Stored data
---+---
(** * my_todoo: the aggregation, normalisation and retry core

    A shallow embedding of [src/api/unified.ts], [src/api/notion.ts],
    [src/api/todoist.ts] and [src/api/taskService.ts], followed by the
    properties of the specification that concern them.

    Conventions of the embedding.
    - Provider records are untyped at run time ([Record<string, unknown>]
      behind unchecked [as] casts), so they are modelled by a JSON-like
      value type [JsVal]; every field of a task that is copied from a
      provider record keeps the raw value.
    - JavaScript numbers are modelled by [Z]: the code only compares them
      with integer literals (429, 500, 4, 3, 2).
    - [toLowerCase] and [trim] are modelled on the ASCII range.
    - A thrown value is a [JsError]; a computation that may throw returns
      a [Res]. *)

From Stdlib Require Import String Ascii ZArith List Lia Bool Arith.
From Stdlib Require Import DecimalString Permutation Sorted.
Import ListNotations.

Local Open Scope string_scope.
Local Open Scope Z_scope.

(* ===================================================================== *)
(** ** JavaScript values *)
(* ===================================================================== *)

#[warnings="-register-all"]
Inductive JsVal : Type :=
| JUndefined
| JNull
| JBool (b : bool)
| JNum (n : Z)
| JStr (s : string)
| JArr (items : list JsVal)
| JObj (fields : list (string * JsVal)).

(** What a [throw] carries.  The two retry helpers read the [status] and
    [httpStatusCode] properties of the caught value. *)
Record JsError : Type := mkError {
  err_name : string;
  err_message : string;
  err_status : JsVal;
  err_httpStatusCode : JsVal
}.

Definition TypeError (msg : string) : JsError :=
  mkError "TypeError" msg JUndefined JUndefined.

(** [new Error(msg)] *)
Definition Error (msg : string) : JsError :=
  mkError "Error" msg JUndefined JUndefined.

Inductive Res (A : Type) : Type :=
| Ok (a : A)
| Throw (e : JsError).
Arguments Ok {A} a.
Arguments Throw {A} e.

Definition res_bind {A B} (r : Res A) (k : A -> Res B) : Res B :=
  match r with
  | Ok a => k a
  | Throw e => Throw e
  end.

Fixpoint res_map_list {A B} (f : A -> Res B) (l : list A) : Res (list B) :=
  match l with
  | [] => Ok []
  | x :: rest =>
      res_bind (f x) (fun y =>
      res_bind (res_map_list f rest) (fun ys => Ok (y :: ys)))
  end.

Module Js.

Definition string_of_Z (n : Z) : string :=
  NilZero.string_of_int (Z.to_int n).

(** [a ?? b] *)
Definition nullish (v : JsVal) : bool :=
  match v with
  | JUndefined | JNull => true
  | _ => false
  end.

Definition coalesce (a b : JsVal) : JsVal :=
  if nullish a then b else a.

(** ToBoolean *)
Definition truthy (v : JsVal) : bool :=
  match v with
  | JUndefined | JNull => false
  | JBool b => b
  | JNum n => negb (n =? 0)
  | JStr s => negb (String.eqb s "")
  | JArr _ | JObj _ => true
  end.

(** [a || b] *)
Definition or_else (a b : JsVal) : JsVal :=
  if truthy a then a else b.

Fixpoint lookup (k : string) (fields : list (string * JsVal)) : JsVal :=
  match fields with
  | [] => JUndefined
  | (k', v) :: rest => if String.eqb k k' then v else lookup k rest
  end.

(** [v.k] on a value that is neither [undefined] nor [null].  None of
    the property names read by the normalisers is defined on a string, a
    number, a boolean or an array, or inherited from [Object.prototype],
    so only the own properties of an object answer. *)
Definition get (v : JsVal) (k : string) : JsVal :=
  match v with
  | JObj fields => lookup k fields
  | _ => JUndefined
  end.

(** [v.k]: reading a property of [undefined] or [null] throws. *)
Definition get_strict (v : JsVal) (k : string) : Res JsVal :=
  if nullish v
  then Throw (TypeError ("Cannot read properties of " ++
                         (match v with JNull => "null" | _ => "undefined" end) ++
                         " (reading '" ++ k ++ "')"))
  else Ok (get v k).

(** [v?.k] *)
Definition get_opt (v : JsVal) (k : string) : JsVal :=
  if nullish v then JUndefined else get v k.

(** ToString, with [Array.prototype.join] for arrays: [undefined] and
    [null] elements of an array print as the empty string. *)
Fixpoint toString (v : JsVal) : string :=
  match v with
  | JUndefined => "undefined"
  | JNull => "null"
  | JBool true => "true"
  | JBool false => "false"
  | JNum n => string_of_Z n
  | JStr s => s
  | JArr items =>
      (fix join_comma (l : list JsVal) : string :=
         match l with
         | [] => ""
         | x :: rest =>
             let sx := match x with
                       | JUndefined | JNull => ""
                       | _ => toString x
                       end in
             match rest with
             | [] => sx
             | _ :: _ => sx ++ "," ++ join_comma rest
             end
         end) items
  | JObj _ => "[object Object]"
  end.

(** [arr.join('')] *)
Definition join_empty (l : list JsVal) : string :=
  String.concat ""
    (map (fun x => match x with
                   | JUndefined | JNull => ""
                   | _ => toString x
                   end) l).

Definition is_upper (c : ascii) : bool :=
  ((65 <=? Z.of_nat (nat_of_ascii c)) && (Z.of_nat (nat_of_ascii c) <=? 90))%bool.

Definition lower_ascii (c : ascii) : ascii :=
  if is_upper c then ascii_of_nat (nat_of_ascii c + 32) else c.

Fixpoint toLowerCase (s : string) : string :=
  match s with
  | EmptyString => EmptyString
  | String c rest => String (lower_ascii c) (toLowerCase rest)
  end.

(** TAB, LF, VT, FF, CR and SPACE *)
Definition is_space (c : ascii) : bool :=
  let n := nat_of_ascii c in
  ((Nat.leb 9 n && Nat.leb n 13) || Nat.eqb n 32)%bool.

Fixpoint trimStart (s : string) : string :=
  match s with
  | EmptyString => EmptyString
  | String c rest => if is_space c then trimStart rest else s
  end.

Fixpoint trimEnd (s : string) : string :=
  match s with
  | EmptyString => EmptyString
  | String c rest =>
      match trimEnd rest with
      | EmptyString => if is_space c then EmptyString else String c EmptyString
      | t => String c t
      end
  end.

Definition trim (s : string) : string := trimEnd (trimStart s).

(** [list.includes(s)] on an array of string literals *)
Definition includes (l : list string) (s : string) : bool :=
  existsb (String.eqb s) l.

End Js.

Notation "a ?? b" := (Js.coalesce a b) (at level 45, right associativity).
Notation "a .[ k ]" := (Js.get a k) (at level 1, left associativity, format "a .[ k ]").
Notation "a ?.[ k ]" := (Js.get_opt a k) (at level 1, left associativity, format "a ?.[ k ]").

(* ===================================================================== *)
(** ** The canonical model ([src/types/task.ts]) *)
(* ===================================================================== *)

Inductive TaskStatus : Type := todo | in_progress | done.
Inductive TaskPriority : Type := low | medium | high | urgent.

(** [UnifiedTask].  The TypeScript field types are given in comments; the
    fields filled by an unchecked cast of a provider value hold that
    value, and an optional field that is not set holds [JUndefined]. *)
Record UnifiedTask : Type := mkTask {
  id : string;
  source : string;            (* 'notion' | 'todoist' *)
  sourceId : JsVal;           (* string *)
  title : JsVal;              (* string *)
  description : JsVal;        (* string, optional *)
  status : TaskStatus;
  priority : TaskPriority;
  dueDate : JsVal;            (* string, optional *)
  createdAt : JsVal;          (* string *)
  updatedAt : JsVal;          (* string *)
  labels : JsVal;             (* string[], optional *)
  projectName : JsVal         (* string, optional *)
}.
---+---
Assignment =>
Provide a verbatim reproduction of all the records.

Solution to this problem =>
(** * my_todoo: the aggregation, normalisation and retry core

    A shallow embedding of [src/api/unified.ts], [src/api/notion.ts],
    [src/api/todoist.ts] and [src/api/taskService.ts], followed by the
    properties of the specification that concern them.

    Conventions of the embedding.
    - Provider records are untyped at run time ([Record<string, unknown>]
      behind unchecked [as] casts), so they are modelled by a JSON-like
      value type [JsVal]; every field of a task that is copied from a
      provider record keeps the raw value.
    - JavaScript numbers are modelled by [Z]: the code only compares them
      with integer literals (429, 500, 4, 3, 2).
    - [toLowerCase] and [trim] are modelled on the ASCII range.
    - A thrown value is a [JsError]; a computation that may throw returns
      a [Res]. *)

From Stdlib Require Import String Ascii ZArith List Lia Bool Arith.
From Stdlib Require Import DecimalString Permutation Sorted.
Import ListNotations.

Local Open Scope string_scope.
Local Open Scope Z_scope.

(* ===================================================================== *)
(** ** JavaScript values *)
(* ===================================================================== *)

#[warnings="-register-all"]
Inductive JsVal : Type :=
| JUndefined
| JNull
| JBool (b : bool)
| JNum (n : Z)
| JStr (s : string)
| JArr (items : list JsVal)
| JObj (fields : list (string * JsVal)).

(** What a [throw] carries.  The two retry helpers read the [status] and
    [httpStatusCode] properties of the caught value. *)
Record JsError : Type := mkError {
  err_name : string;
  err_message : string;
  err_status : JsVal;
  err_httpStatusCode : JsVal
}.

Definition TypeError (msg : string) : JsError :=
  mkError "TypeError" msg JUndefined JUndefined.

(** [new Error(msg)] *)
Definition Error (msg : string) : JsError :=
  mkError "Error" msg JUndefined JUndefined.

Inductive Res (A : Type) : Type :=
| Ok (a : A)
| Throw (e : JsError).
Arguments Ok {A} a.
Arguments Throw {A} e.

Definition res_bind {A B} (r : Res A) (k : A -> Res B) : Res B :=
  match r with
  | Ok a => k a
  | Throw e => Throw e
  end.

Fixpoint res_map_list {A B} (f : A -> Res B) (l : list A) : Res (list B) :=
  match l with
  | [] => Ok []
  | x :: rest =>
      res_bind (f x) (fun y =>
      res_bind (res_map_list f rest) (fun ys => Ok (y :: ys)))
  end.

Module Js.

Definition string_of_Z (n : Z) : string :=
  NilZero.string_of_int (Z.to_int n).

(** [a ?? b] *)
Definition nullish (v : JsVal) : bool :=
  match v with
  | JUndefined | JNull => true
  | _ => false
  end.

Definition coalesce (a b : JsVal) : JsVal :=
  if nullish a then b else a.

(** ToBoolean *)
Definition truthy (v : JsVal) : bool :=
  match v with
  | JUndefined | JNull => false
  | JBool b => b
  | JNum n => negb (n =? 0)
  | JStr s => negb (String.eqb s "")
  | JArr _ | JObj _ => true
  end.

(** [a || b] *)
Definition or_else (a b : JsVal) : JsVal :=
  if truthy a then a else b.

Fixpoint lookup (k : string) (fields : list (string * JsVal)) : JsVal :=
  match fields with
  | [] => JUndefined
  | (k', v) :: rest => if String.eqb k k' then v else lookup k rest
  end.

(** [v.k] on a value that is neither [undefined] nor [null].  None of
    the property names read by the normalisers is defined on a string, a
    number, a boolean or an array, or inherited from [Object.prototype],
    so only the own properties of an object answer. *)
Definition get (v : JsVal) (k : string) : JsVal :=
  match v with
  | JObj fields => lookup k fields
  | _ => JUndefined
  end.

(** [v.k]: reading a property of [undefined] or [null] throws. *)
Definition get_strict (v : JsVal) (k : string) : Res JsVal :=
  if nullish v
  then Throw (TypeError ("Cannot read properties of " ++
                         (match v with JNull => "null" | _ => "undefined" end) ++
                         " (reading '" ++ k ++ "')"))
  else Ok (get v k).

(** [v?.k] *)
Definition get_opt (v : JsVal) (k : string) : JsVal :=
  if nullish v then JUndefined else get v k.

(** ToString, with [Array.prototype.join] for arrays: [undefined] and
    [null] elements of an array print as the empty string. *)
Fixpoint toString (v : JsVal) : string :=
  match v with
  | JUndefined => "undefined"
  | JNull => "null"
  | JBool true => "true"
  | JBool false => "false"
  | JNum n => string_of_Z n
  | JStr s => s
  | JArr items =>
      (fix join_comma (l : list JsVal) : string :=
         match l with
         | [] => ""
         | x :: rest =>
             let sx := match x with
                       | JUndefined | JNull => ""
                       | _ => toString x
                       end in
             match rest with
             | [] => sx
             | _ :: _ => sx ++ "," ++ join_comma rest
             end
         end) items
  | JObj _ => "[object Object]"
  end.

(** [arr.join('')] *)
Definition join_empty (l : list JsVal) : string :=
  String.concat ""
    (map (fun x => match x with
                   | JUndefined | JNull => ""
                   | _ => toString x
                   end) l).

Definition is_upper (c : ascii) : bool :=
  ((65 <=? Z.of_nat (nat_of_ascii c)) && (Z.of_nat (nat_of_ascii c) <=? 90))%bool.

Definition lower_ascii (c : ascii) : ascii :=
  if is_upper c then ascii_of_nat (nat_of_ascii c + 32) else c.

Fixpoint toLowerCase (s : string) : string :=
  match s with
  | EmptyString => EmptyString
  | String c rest => String (lower_ascii c) (toLowerCase rest)
  end.

(** TAB, LF, VT, FF, CR and SPACE *)
Definition is_space (c : ascii) : bool :=
  let n := nat_of_ascii c in
  ((Nat.leb 9 n && Nat.leb n 13) || Nat.eqb n 32)%bool.

Fixpoint trimStart (s : string) : string :=
  match s with
  | EmptyString => EmptyString
  | String c rest => if is_space c then trimStart rest else s
  end.

Fixpoint trimEnd (s : string) : string :=
  match s with
  | EmptyString => EmptyString
  | String c rest =>
      match trimEnd rest with
      | EmptyString => if is_space c then EmptyString else String c EmptyString
      | t => String c t
      end
  end.

Definition trim (s : string) : string := trimEnd (trimStart s).

(** [list.includes(s)] on an array of string literals *)
Definition includes (l : list string) (s : string) : bool :=
  existsb (String.eqb s) l.

End Js.

Notation "a ?? b" := (Js.coalesce a b) (at level 45, right associativity).
Notation "a .[ k ]" := (Js.get a k) (at level 1, left associativity, format "a .[ k ]").
Notation "a ?.[ k ]" := (Js.get_opt a k) (at level 1, left associativity, format "a ?.[ k ]").

(* ===================================================================== *)
(** ** The canonical model ([src/types/task.ts]) *)
(* ===================================================================== *)

Inductive TaskStatus : Type := todo | in_progress | done.
Inductive TaskPriority : Type := low | medium | high | urgent.

(** [UnifiedTask].  The TypeScript field types are given in comments; the
    fields filled by an unchecked cast of a provider value hold that
    value, and an optional field that is not set holds [JUndefined]. *)
Record UnifiedTask : Type := mkTask {
  id : string;
  source : string;            (* 'notion' | 'todoist' *)
  sourceId : JsVal;           (* string *)
  title : JsVal;              (* string *)
  description : JsVal;        (* string, optional *)
  status : TaskStatus;
  priority : TaskPriority;
  dueDate : JsVal;            (* string, optional *)
  createdAt : JsVal;          (* string *)
  updatedAt : JsVal;          (* string *)
  labels : JsVal;             (* string[], optional *)
  projectName : JsVal         (* string, optional *)
}.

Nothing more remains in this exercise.